伝説のインディー団体FMWの功績を選手や関係者の証言によって後世に語り継ぐ連載「俺達のFMW」。 最初の証言者は、プロレスリングFREEDOMSの"目覚めた猛獣"マンモス佐々木(以降はマンモスと形容)が登場。マンモス佐…
伝説のインディー団体FMWの功績を選手や関係者の証言によって後世に語り継ぐ連載「俺達のFMW」。
最初の証言者は、プロレスリングFREEDOMSの"目覚めた猛獣"マンモス佐々木(以降はマンモスと形容)が登場。
マンモス佐々木(まんもす ささき)1974年7月23日大阪府大阪市出身 188cm 115kg 1997年12月8日デビュー 所属 プロレスリングFREEDOMS タイトル歴 WEWヘビー級王座、WEWハードコア王座、WEWタッグ王座。WEWハードコアタッグ王座、BJW認定タッグ王座、KING of FREEDOM WORLD TAG王座 得意技 29歳、アッサムボム ※プロレスリングFREEDOMSの重鎮。かつて伝説のインディー団体FMWで活躍。その実力はメジャーにも負けないインディー屈指の大怪獣。

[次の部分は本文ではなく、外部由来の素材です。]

(** C3 at the bytes 0x41 0x50 ([push %r8]) and 0x41 0x58 ([pop %r8]): the
    decoder stores a PUSH, and a POP, of the 64-bit register [Reg_AX]; the
    REX prefix is consumed and has no effect on the operand. *)
Theorem decodeFunc_push_pop_rexB_dropped (u : Indet) (f : Z) (s0 : Instr) :
  (exists c i,
     decodeFunc u f [0x41; 0x50] true (mkCode 0 1 [s0]) 2 = Ok c /\
     c_count c = 1 /\ slot c 0 = Some i /\
     i_type i = IT_PUSH /\ op_type (i_dst i) = OT_Reg64 /\
     op_reg (i_dst i) = Reg_AX /\ op_reg (i_dst i) <> Reg_8) /\
  (exists c i,
     decodeFunc u f [0x41; 0x58] true (mkCode 0 1 [s0]) 2 = Ok c /\
     c_count c = 1 /\ slot c 0 = Some i /\
     i_type i = IT_POP /\ op_type (i_dst i) = OT_Reg64 /\
     op_reg (i_dst i) = Reg_AX /\ op_reg (i_dst i) <> Reg_8).
Proof. split; eexists _, _; repeat split; discriminate. Qed.

(** ** Decoder: the shape of parsed operands *)

Lemma sib_scale_values (sib : Z) :
  let s := Z.shiftl 1 (modrm_mod sib) in
  s = 1 \/ s = 2 \/ s = 4 \/ s = 8.
Proof.
  pose proof (modrm_mod_range sib) as Hk. simpl.
  assert (Hc : modrm_mod sib = 0 \/ modrm_mod sib = 1 \/
               modrm_mod sib = 2 \/ modrm_mod sib = 3) by lia.
  destruct Hc as [-> | [-> | [-> | ->]]]; compute; tauto.
Qed.

Ltac bool_to_Z :=
  repeat match goal with
  | H : (_ && _)%bool = true |- _ => apply andb_prop in H; destruct H
  | H : (_ || _)%bool = true |- _ => apply orb_prop in H
  | H : (_ && _)%bool = false |- _ => apply andb_false_iff in H
  | H : (_ || _)%bool = false |- _ => apply orb_false_iff in H; destruct H
  | H : negb _ = true |- _ => apply negb_true_iff in H
  | H : negb _ = false |- _ => apply negb_false_iff in H
  | H : (_ =? _) = true |- _ => apply Z.eqb_eq in H
  | H : (_ =? _) = false |- _ => apply Z.eqb_neq in H
  | H : (_ <? _) = true |- _ => apply Z.ltb_lt in H
  | H : (_ <? _) = false |- _ => apply Z.ltb_ge in H
  | H : (_ <=? _) = true |- _ => apply Z.leb_le in H
  | H : (_ <=? _) = false |- _ => apply Z.leb_gt in H
  | H : (_ >? _) = true |- _ => rewrite Z.gtb_ltb in H
  | H : (_ >? _) = false |- _ => rewrite Z.gtb_ltb in H
  | H : (_ >=? _) = true |- _ => rewrite Z.geb_leb in H
  | H : (_ >=? _) = false |- _ => rewrite Z.geb_leb in H
  end.

Lemma copyOperand_ok (d s : Operand) :
  copy_pre s -> exists d', copyOperand d s = Ok d'.
Proof.
  unfold copy_pre, copyOperand.
  destruct (op_type s) eqn:Ht; try contradiction; intros H; simpl.
  - replace (op_val s <? 2 ^ 32) with true by (symmetry; apply Z.ltb_lt; exact H).
    simpl. eauto.
  - eauto.
  - replace (op_reg s >? Reg_None) with true by (symmetry; rewrite Z.gtb_ltb; apply Z.ltb_lt; lia).
    replace (op_reg s <? Reg_Max) with true by (symmetry; apply Z.ltb_lt; lia).
    simpl. eauto.
  - replace (op_reg s >? Reg_None) with true by (symmetry; rewrite Z.gtb_ltb; apply Z.ltb_lt; lia).
    replace (op_reg s <? Reg_Max) with true by (symmetry; apply Z.ltb_lt; lia).
    simpl. eauto.
  - destruct H as [Hr Hs].
    replace (op_reg s >=? Reg_None) with true by (symmetry; rewrite Z.geb_leb; apply Z.leb_le; lia).
    replace (op_reg s <? Reg_Max) with true by (symmetry; apply Z.ltb_lt; lia).
    simpl. destruct (Z.gtb_spec (op_scale s) 0) as [Hp | Hn]; [|eauto].
    destruct Hs as [Hv Hi]; [lia|].
    replace (op_ireg s >=? Reg_None) with true by (symmetry; rewrite Z.geb_leb; apply Z.leb_le; lia).
    replace (op_ireg s <? Reg_Max) with true by (symmetry; apply Z.ltb_lt; lia).
    destruct Hv as [-> | [-> | [-> | ->]]]; simpl; eauto.
  - destruct H as [Hr Hs].
    replace (op_reg s >=? Reg_None) with true by (symmetry; rewrite Z.geb_leb; apply Z.leb_le; lia).
    replace (op_reg s <? Reg_Max) with true by (symmetry; apply Z.ltb_lt; lia).
    simpl. destruct (Z.gtb_spec (op_scale s) 0) as [Hp | Hn]; [|eauto].
    destruct Hs as [Hv Hi]; [lia|].
    replace (op_ireg s >=? Reg_None) with true by (symmetry; rewrite Z.geb_leb; apply Z.leb_le; lia).
    replace (op_ireg s <? Reg_Max) with true by (symmetry; apply Z.ltb_lt; lia).
    destruct Hv as [-> | [-> | [-> | ->]]]; simpl; eauto.
Qed.

Ltac split_parse H :=
  repeat match type of H with
  | context [rd ?q ?k] => destruct (rd q k) eqn:?; simpl in H
  | context [if ?b then _ else _] => destruct b eqn:?; simpl in H
  end.

(** Every pair of operands that [parseModRM] returns: the register side
    is one of [Reg_AX .. Reg_DI]; the other side is a register, or an
    indirect operand whose scale is 0 or, after a SIB byte, 1, 2, 4 or 8
    with an index register that is [Reg_None] exactly for index field 4. *)
Lemma parseModRM_shape p rex o1 o2 n o1' o2' :
  parseModRM p rex o1 o2 = Ok (n, o1', o2') ->
  1 <= n <= 6 /\
  (op_type o2' = OT_Reg32 \/ op_type o2' = OT_Reg64) /\
  Reg_AX <= op_reg o2' <= Reg_DI /\
  ((op_type o1' = OT_Reg32 \/ op_type o1' = OT_Reg64) /\
   Reg_AX <= op_reg o1' <= Reg_15
   \/
   (op_type o1' = OT_Ind32 \/ op_type o1' = OT_Ind64) /\
   Reg_None <= op_reg o1' <= Reg_15 /\
   (op_scale o1' = 0 \/
    (op_scale o1' = 1 \/ op_scale o1' = 2 \/ op_scale o1' = 4 \/ op_scale o1' = 8) /\
    Reg_None <= op_ireg o1' <= Reg_15 /\
    exists sib, rd p 1 = Ok sib /\
      (op_ireg o1' = Reg_None <-> modrm_reg sib = 4))).
Proof.
  unfold parseModRM. intros H.
  destruct (rd p 0) as [modrm|] eqn:Hm; simpl in H; [|discriminate].
  fold (modrm_mod modrm) (modrm_reg modrm) (modrm_rm modrm) in H.
  pose proof (modrm_reg_range modrm) as Hreg.
  pose proof (modrm_rm_range modrm) as Hrm.
  destruct (modrm_mod modrm =? 3) eqn:E3.
  - assert (exists r, o1' = set_reg r (set_type (op_type o2') o1) /\
                      Reg_AX <= r <= Reg_15 /\
                      o2' = set_reg (Reg_AX + modrm_reg modrm) (set_type (op_type o2') o2) /\
                      (op_type o2' = OT_Reg32 \/ op_type o2' = OT_Reg64) /\ n = 1)
      as (r & -> & Hr & -> & Ht & ->).
    { split_parse H; injection H as <- <- <-; eexists; simpl;
        (split; [reflexivity|]); unfold Reg_AX, Reg_15; repeat split; auto; lia. }
    simpl. unfold Reg_AX, Reg_DI in *. repeat split; try lia; auto.
  - destruct (modrm_rm modrm =? 4) eqn:E4.
    + destruct (rd p 1) as [sib|] eqn:Hs; simpl in H; [|discriminate].
      fold (modrm_mod sib) (modrm_reg sib) (modrm_rm sib) in H.
      pose proof (sib_scale_values sib) as Hsc. simpl in Hsc.
      pose proof (modrm_reg_range sib) as Hidx.
      pose proof (modrm_rm_range sib) as Hbase.
      destruct (Z.shiftl 1 (modrm_mod sib) =? 0) eqn:Ez;
        [apply Z.eqb_eq in Ez; lia|].
      split_parse H; try discriminate; injection H as <- <- <-; simpl;
        bool_to_Z; unfold Reg_AX, Reg_DI, Reg_15, Reg_None in *;
        (split; [lia|]); (split; [auto|]); (split; [lia|]);
        right; (split; [auto|]); (split; [lia|]);
        right; (split; [assumption|]); (split; [lia|]);
        exists sib; (split; [reflexivity|]); lia.
    + split_parse H; try discriminate; injection H as <- <- <-; simpl;
        bool_to_Z; unfold Reg_AX, Reg_DI, Reg_15, Reg_None in *;
        (split; [lia|]); (split; [auto|]); (split; [lia|]);
        right; (split; [auto|]); (split; [lia|]); left; reflexivity.
Qed.

(** ** Operand copy *)

Ltac split_copy H :=
  unfold copyOperand in H;
  repeat match type of H with
  | context [match op_type ?s with _ => _ end] => destruct (op_type s) eqn:?; simpl in H
  | context [assert ?b] => destruct b eqn:?; simpl in H
  | context [if ?b then _ else _] => destruct b eqn:?; simpl in H
  end;
  try discriminate H.

(** A copy that returns has checked its source. *)
Lemma copyOperand_pre d s d' : copyOperand d s = Ok d' -> copy_pre s.
Proof.
  intros H. unfold copy_pre. split_copy H; bool_to_Z;
    unfold Reg_None, Reg_Max in *; try lia; (split; [lia|intros; try lia]).
  all: split; [|lia].
  all: match goal with H : _ \/ _ |- _ => clear - H; intuition lia end.
Qed.

(** The type is copied, and with it the fields that the type uses. *)
Lemma copyOperand_fields d s d' :
  copyOperand d s = Ok d' ->
  op_type d' = op_type s /\
  match op_type s with
  | OT_Imm32 | OT_Imm64 =>
      op_val d' = op_val s /\
      op_reg d' = op_reg d /\ op_ireg d' = op_ireg d /\ op_scale d' = op_scale d
  | OT_Reg32 | OT_Reg64 =>
      op_reg d' = op_reg s /\
      op_val d' = op_val d /\ op_ireg d' = op_ireg d /\ op_scale d' = op_scale d
  | _ =>
      op_reg d' = op_reg s /\ op_val d' = op_val s /\ op_scale d' = op_scale s /\
      op_ireg d' = if op_scale s >? 0 then op_ireg s else op_ireg d
  end.
Proof.
  intros H. split_copy H; injection H as <-; simpl; repeat split; auto.
Qed.

Lemma copyOperand_equal d s d' : copyOperand d s = Ok d' -> opIsEqual d' s = true.
Proof.
  intros H. destruct (copyOperand_fields _ _ _ H) as [Ht Hf].
  pose proof (copyOperand_pre _ _ _ H) as Hp. unfold copy_pre in Hp.
  unfold opIsEqual. rewrite Ht, bool_decide_eq_true_2 by reflexivity. simpl.
  destruct (op_type s); try contradiction.
  - destruct Hf as [-> _]. apply Z.eqb_refl.
  - destruct Hf as [-> _]. apply Z.eqb_refl.
  - destruct Hf as [-> _]. apply Z.eqb_refl.
  - destruct Hf as [-> _]. apply Z.eqb_refl.
  - destruct Hf as (-> & -> & -> & ->). rewrite !Z.eqb_refl. simpl.
    destruct (Z.gtb_spec (op_scale s) 0); [rewrite Z.eqb_refl; apply orb_true_r|].
    apply orb_true_iff; left; apply Z.leb_le; lia.
  - destruct Hf as (-> & -> & -> & ->). rewrite !Z.eqb_refl. simpl.
    destruct (Z.gtb_spec (op_scale s) 0); [rewrite Z.eqb_refl; apply orb_true_r|].
    apply orb_true_iff; left; apply Z.leb_le; lia.
Qed.

(** The fields that the type of the source does not use are not written:
    the destination keeps what it held, so the two structs need not agree
    field by field. *)
Lemma copyOperand_keeps_unused_fields :
  let s := mkOperand OT_Reg64 Reg_AX 0 0 0 in
  let d := mkOperand OT_Ind32 Reg_BP Reg_CX 16 4 in
  copyOperand d s = Ok (mkOperand OT_Reg64 Reg_AX Reg_CX 16 4).
Proof. reflexivity. Qed.

(** C6.  Wherever [copyOperand] returns, the destination is equal to the
    source as an operand (same tag and width, and the same register ids,
    displacement, scale for the fields that the tag carries), the source
    object is as before, and so it stays under any later write to the
    destination object. *)
Theorem copyOperand_fidelity (h h' : gmap Z Operand) (dst src : Z) :
  copyOperandAt h dst src = Ok h' ->
  exists s d',
    h !! src = Some s /\ h' !! dst = Some d' /\
    opIsEqual d' s = true /\
    (dst <> src ->
       h' !! src = Some s /\
       forall x : Operand, <[dst := x]> h' !! src = Some s).
Proof.
  unfold copyOperandAt. intros H.
  destruct (h !! dst) as [d|] eqn:Hd; [|discriminate].
  destruct (h !! src) as [s|] eqn:Hs; [|discriminate].
  destruct (copyOperand d s) as [d'|] eqn:Hc; simpl in H; [|discriminate].
  injection H as <-. exists s, d'. split; [reflexivity|].
  split; [apply lookup_insert_eq|].
  split; [eapply copyOperand_equal; eassumption|].
  intros Hne. split.
  - rewrite lookup_insert_ne by assumption. assumption.
  - intros x. rewrite !lookup_insert_ne by assumption. assumption.
Qed.

Lemma copyOperand_fidelity_witness :
  let s := mkOperand OT_Ind64 Reg_BP 0 16 0 in
  let d := mkOperand OT_Reg32 Reg_AX Reg_CX 7 2 in
  let h : gmap Z Operand := <[8 := d]> (<[4 := s]> ∅) in
  exists h', copyOperandAt h 8 4 = Ok h' /\
    exists d', h' !! 8 = Some d' /\ opIsEqual d' s = true /\
      forall x : Operand, <[8 := x]> h' !! 4 = Some s.
Proof.
  intros s d h.
  assert (Hrun : copyOperandAt h 8 4 =
                 Ok (<[8 := mkOperand OT_Ind64 Reg_BP Reg_CX 16 0]> h))
    by (vm_compute; reflexivity).
  eexists. split; [exact Hrun|].
  destruct (copyOperand_fidelity h _ 8 4 Hrun) as (s' & d' & Hs & Hd & He & Hn).
  assert (Hl : h !! 4 = Some s) by (vm_compute; reflexivity).
  rewrite Hl in Hs. injection Hs as <-.
  exists d'. split; [exact Hd|]. split; [exact He|].
  apply Hn. lia.
Defined.

(** ** The invariant of indirect operands *)

Lemma copyOperand_ind_ok d s d' : copyOperand d s = Ok d' -> ind_ok d'.
Proof.
  intros H Hind Hpos.
  destruct (copyOperand_fields _ _ _ H) as [Ht Hf].
  pose proof (copyOperand_pre _ _ _ H) as Hp. unfold copy_pre in Hp.
  rewrite Ht in Hind.
  destruct (op_type s); try discriminate Hind; try contradiction;
    destruct Hf as (_ & _ & Hsc & Hi); rewrite Hsc in *;
    destruct Hp as [_ Hp]; specialize (Hp Hpos); destruct Hp as [Hv Hr];
    (replace (op_scale s >? 0) with true in Hi
       by (symmetry; rewrite Z.gtb_ltb; apply Z.ltb_lt; lia));
    rewrite Hi; split; assumption.
Qed.

(** C5 as stated fails: the bytes 0x04 0x24 (mod 0, rm 4; SIB with scale
    field 0, index field 4, base [rsp]: the operand [(%rsp)]) parse to an
    indirect operand with scale 1 and index register [Reg_None], and so
    is its copy. *)
Lemma sib_without_index_breaks_ind_inv :
  let o0 := mkOperand OT_None 0 0 0 0 in
  exists o1 o2 d,
    parseModRM [0x04; 0x24] 0 o0 o0 = Ok (2, o1, o2) /\
    copyOperand o0 o1 = Ok d /\
    ~ ind_inv o1 /\ ~ ind_inv d.
Proof.
  intros o0. eexists _, _, _. split; [reflexivity|]. split; [reflexivity|].
  split; intros H; destruct H as [H _]; try reflexivity; apply H; reflexivity.
Qed.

最終回は、これまであまりクローズアップされなかったFMWの選手達、マンモスが選ぶFMWベストバウト、FMWでの思い出、そして彼にとってFMWとは何なのか?
今なおFMWを愛する男・マンモス佐々木の証言インタビューはいよいよ、クライマックスへ…。
――ここからマンモス選手にFMW時代の同期や後輩レスラーについて語っていただきたいと思います。まず2000年にデビューされた佐々木義人さん。後にゼロワンや大日本プロレスで活躍しますが、2015年に大日本を退団されて引退されています。FMW末期にシングルマッチとかで台頭していた彼について語ってください。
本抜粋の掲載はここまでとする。